Determined to protect itself from these attacks, the industry organized a barrage and multiplied weapons of all kinds, combining political, scientific and diplomatic support. Thus, after obtaining from INRA, in 2005, a study on 16,000 palmipeds concluding that “Hepatic steatosis resulting from force-feeding is a natural fattening process in these birds, which does not cause stress”, she turned to parliamentarians. The same year, they voted for an amendment to the agricultural orientation law, which makes foie gras a part of the cultural and gastronomic heritage of France. This amendment is far from trivial. It allows France to assert a provision of the Amsterdam Treaty, according to which measures relating to animal welfare must not go against religious and cultural rites.

Conquer young consumers

The file is as thick as it is complex and, frankly, as a last resort, it is the consumer who will decide. The industry knows this, and here again, it does not skimp on the means to be implemented. The Club des Amis du Foie Gras, which brings together all kinds of influential people, is one of them. Substantial investment in R&D is another. To say nothing of promotions.

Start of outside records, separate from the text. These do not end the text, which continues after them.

(** * gerbi.managers: page resolution, content revisions, aliases

  A shallow embedding of [gerbi/managers.py] (the managers of the
  [Page], [Content] and [PageAlias] models) and the properties of
  path resolution, content revisioning, content lookup with language
  fallback and alias lookup.

  Database tables are lists of rows in table order.  A [QuerySet] is the
  list of rows it evaluates to.  Timestamps ([datetime] values) and
  primary keys are integers.  Python exceptions are the [Raise] results
  of the [result] type; a function that mutates a table threads it
  through the state-and-exception monad [M]. *)

From Stdlib Require Import Ascii.
From stdpp Require Import base list strings gmap pretty sorting.

Local Open Scope Z_scope.

(** ** Python values: exceptions, results, string slices *)

Inductive exn := DoesNotExist | MultipleObjectsReturned | IndexError.

Global Instance exn_eq_dec : EqDecision exn.
Proof. solve_decision. Defined.

Inductive result (A : Type) :=
| Ok (a : A)
| Raise (e : exn).
Global Arguments Ok {A} a.
Global Arguments Raise {A} e.

(** Sequencing of computations that may raise. *)
Definition result_bind {A B} (r : result A) (k : A → result B) : result B :=
  match r with
  | Ok a => k a
  | Raise e => Raise e
  end.

Notation "'let?' x ':=' r 'in' k" := (result_bind r (λ x, k))
  (at level 10, x name, r at level 100, k at level 200).

(** State and exceptions: the state at the point of the [raise] survives. *)
Definition M (St A : Type) : Type := St → result A * St.

Definition ret {St A} (a : A) : M St A := λ s, (Ok a, s).

Definition bind {St A B} (m : M St A) (k : A → M St B) : M St B :=
  λ s, match m s with
       | (Ok a, s') => k a s'
       | (Raise e, s') => (Raise e, s')
       end.

Notation "'let*' x ':=' m 'in' k" := (bind m (λ x, k))
  (at level 10, x name, m at level 100, k at level 200).

Definition gets {St A} (f : St → A) : M St A := λ s, (Ok (f s), s).
Definition modify {St} (f : St → St) : M St unit := λ s, (Ok tt, f s).
(** A query that may raise and leaves the state as it is. *)
Definition query {St A} (f : St → result A) : M St A := λ s, (f s, s).

(** [for a in l: body(a)] *)
Fixpoint for_each {St A} (l : list A) (body : A → M St unit) : M St unit :=
  match l with
  | [] => ret tt
  | a :: l' => let* _ := body a in for_each l' body
  end.

(** [try: m except e: h] *)
Definition try_except {St A} (m : M St A) (e : exn) (h : M St A) : M St A :=
λ s, match m s with
     | (Raise e', s') => if decide (e' = e) then h s' else (Raise e', s')
     | r => r
     end.

Module Py.

(** [s.endswith(c)] for a one-character [c]. *)
Fixpoint endswith (s : string) (c : Ascii.ascii) : bool :=
  match s with
  | EmptyString => false
  | String a EmptyString => bool_decide (a = c)
  | String _ s' => endswith s' c
  end.

(** [s.startswith(c)] for a one-character [c]. *)
Definition startswith (s : string) (c : Ascii.ascii) : bool :=
  match s with
  | EmptyString => false
  | String a _ => bool_decide (a = c)
  end.

(** [s[:-1]] *)
Fixpoint drop_last (s : string) : string :=
  match s with
  | EmptyString => EmptyString
  | String _ EmptyString => EmptyString
  | String a s' => String a (drop_last s')
  end.

(** [s[1:]] *)
Definition drop_first (s : string) : string :=
  match s with
  | EmptyString => EmptyString
  | String _ s' => s'
  end.

(** Truth value of a string: [None] and [''] are false. *)
Definition truthy (s : string) : bool := bool_decide (s ≠ "").

(** [l[i]] on an evaluated sequence. *)
Definition index {A} (l : list A) (i : nat) : result A :=
  match l !! i with
  | Some a => Ok a
  | None => Raise IndexError
  end.

End Py.

(** ** Settings read by the managers *)

Record Settings := {
GERBI_USE_SITE_ID : bool;
SITE_ID : Z;
GERBI_USE_STRICT_URL : bool;
GERBI_SANITIZE_USER_INPUT : bool;
(** a count of revisions; [0] (or unset) is false: no limit *)
GERBI_CONTENT_REVISION_DEPTH : nat;
(** pairs (code, name), in the configured order *)
GERBI_LANGUAGES : list (string * string);
GERBI_DEFAULT_LANGUAGE : string
}.

(** ** Models *)

(** A per-language dictionary of bodies, and a dictionary of those by key:
  the type of [page._content_dict] and of the shared cache. *)
Abbreviation content_dict_t := (gmap string string) (only parsing).
Abbreviation cache_t := (gmap string (gmap string string)) (only parsing).

Module Page.

Inductive Status := DRAFT | PUBLISHED | HIDDEN.

Global Instance Status_eq_dec : EqDecision Status.
Proof. solve_decision. Defined.

Record t := {
  id : Z;
  parent : option Z;
  status : Status;
  (** a [datetime] or [None]; a [datetime] is always true *)
  freeze_date : option Z;
  (** the sites the page is published on *)
  sites : list Z;
  (** memo of content dictionaries on the page object, initially [None] *)
  _content_dict : option cache_t
}.

Definition set__content_dict (p : t) (d : option cache_t) : t :=
  {| id := id p; parent := parent p; status := status p;
     freeze_date := freeze_date p; sites := sites p; _content_dict := d |}.

End Page.

Module Content.

Record t := {
  (** primary key; [None] on an instance that was never saved *)
  id : option Z;
  page_id : Z;
  language : string;
  type : string;
  creation_date : Z;
  body : string
}.

Definition set_body (c : t) (b : string) : t :=
  {| id := id c; page_id := page_id c; language := language c;
     type := type c; creation_date := creation_date c; body := b |}.

Definition set_id (c : t) (i : option Z) : t :=
  {| id := i; page_id := page_id c; language := language c;
     type := type c; creation_date := creation_date c; body := body c |}.

Global Instance eq_dec : EqDecision t.
Proof. solve_decision. Defined.

(** The table: its rows in insertion order and the next primary key. *)
Record table := {
  rows : list t;
  next_id : Z
}.

(** The primary key constraint: every row has a key, below the next key,
    and no two rows share one. *)
Definition table_ok (tb : table) : Prop :=
  NoDup (map id (rows tb))
  ∧ Forall (λ r, ∃ i, id r = Some i ∧ i < next_id tb) (rows tb).

End Content.

Module PageAlias.

Record t := {
  id : Z;
  page_id : Z;
  url : string
}.

End PageAlias.

(** The part of the request that is read: [request.META]. *)
Record Request := { META : gmap string string }.

(** ** QuerySet operations on [Content] *)

Module ContentQuery.
Import Content.

(** Insertion before the first row that is not strictly newer. *)
Fixpoint insert_desc (c : t) (l : list t) : list t :=
  match l with
  | [] => [c]
  | x :: l' =>
      if bool_decide (creation_date c < creation_date x)
      then x :: insert_desc c l'
      else c :: x :: l'
  end.

(** [.order_by('-creation_date')]: newest first.  The database decides the
    order of rows of equal date; they are kept in table order here. *)
Definition order_by_creation_date_desc (l : list t) : list t :=
  foldr insert_desc [] l.

(** [.latest('creation_date')]: the first row of the descending order,
    [DoesNotExist] on an empty query. *)
Definition latest (l : list t) : result t :=
  match order_by_creation_date_desc l with
  | c :: _ => Ok c
  | [] => Raise DoesNotExist
  end.

(** [c.delete()]: DELETE by primary key. *)
Definition delete (c : t) (tb : table) : table :=
  {| rows := filter (λ r, id r ≠ id c) (rows tb); next_id := next_id tb |}.

(** [c.save()]: INSERT with the next key for an instance without key,
    UPDATE by key for an instance whose key is in the table (INSERT with
    that key when it is not).  Yields the saved instance. *)
Definition save (c : t) (tb : table) : t * table :=
  match id c with
  | None =>
      let c' := set_id c (Some (next_id tb)) in
      (c', {| rows := rows tb ++ [c']; next_id := next_id tb + 1 |})
  | Some _ =>
      if bool_decide (id c ∈ map id (rows tb))
      then (c, {| rows := map (λ r, if bool_decide (id r = id c) then c else r)
                             (rows tb);
                  next_id := next_id tb |})
      else (c, {| rows := rows tb ++ [c]; next_id := next_id tb |})
  end.

End ContentQuery.

(** ** Field lookups on a nullable [datetime] column

    [NULL] satisfies no comparison. *)

Module Lookup.

Definition lte (column : option Z) (value : Z) : Prop :=
  match column with
  | Some d => d ≤ value
  | None => False
  end.

Definition gte (column : option Z) (value : Z) : Prop :=
  match column with
  | Some d => value ≤ d
  | None => False
  end.

Definition gt (column : option Z) (value : Z) : Prop :=
  match column with
  | Some d => value < d
  | None => False
  end.

Definition isnull (column : option Z) : Prop := column = None.

Global Instance lte_dec column value : Decision (lte column value).
Proof. unfold lte. destruct column; apply _. Defined.

Global Instance gte_dec column value : Decision (gte column value).
Proof. unfold gte. destruct column; apply _. Defined.

Global Instance gt_dec column value : Decision (gt column value).
Proof. unfold gt. destruct column; apply _. Defined.

Global Instance isnull_dec column : Decision (isnull column).
Proof. unfold isnull. apply _. Defined.

End Lookup.

(** ** [ContentManager] *)

Module ContentManager.
Import Content ContentQuery.

Section manager.

Variable settings : Settings.

(** [ContentManager.sanitize], the [html5lib] sanitizer. *)
Variable sanitize : string → string.

(** [gerbi.utils.filter_link] *)
Variable filter_link : string → Page.t → string → string → string.

(** [self.filter(page=page, language=language, type=ctype)] *)
Definition filter_tuple (page : Page.t) (language ctype : string)
    (l : list t) : list t :=
  filter (λ c, page_id c = Page.id page ∧ Content.language c = language
               ∧ type c = ctype) l.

Forty companies organized 267 communication days at E.Leclerc, Intermarché and Carrefour to revive the conflict. We hope that this campaign, which draws heavily on the French origin, will have the same success as that of the duck breast that consumers are now snapping up.

The conquest of young people is another part of the program to revive consumption. The young chef Adrien Cachot goes “Revisit” duck, says Michel Fruchet, president of the inter-profession. Two young people straight out of their business school have opened four bistros entirely dedicated to duck, under the banner Duck Street. In Lille and Paris. It serves platters, burgers with foie gras, confit or dried duck breast, rillettes.

The real boost would be the export. At half mast in the first half of the year, it could hold some good surprises. In China and the United States, the necessary approvals have been issued. Hope for the foie gras industry.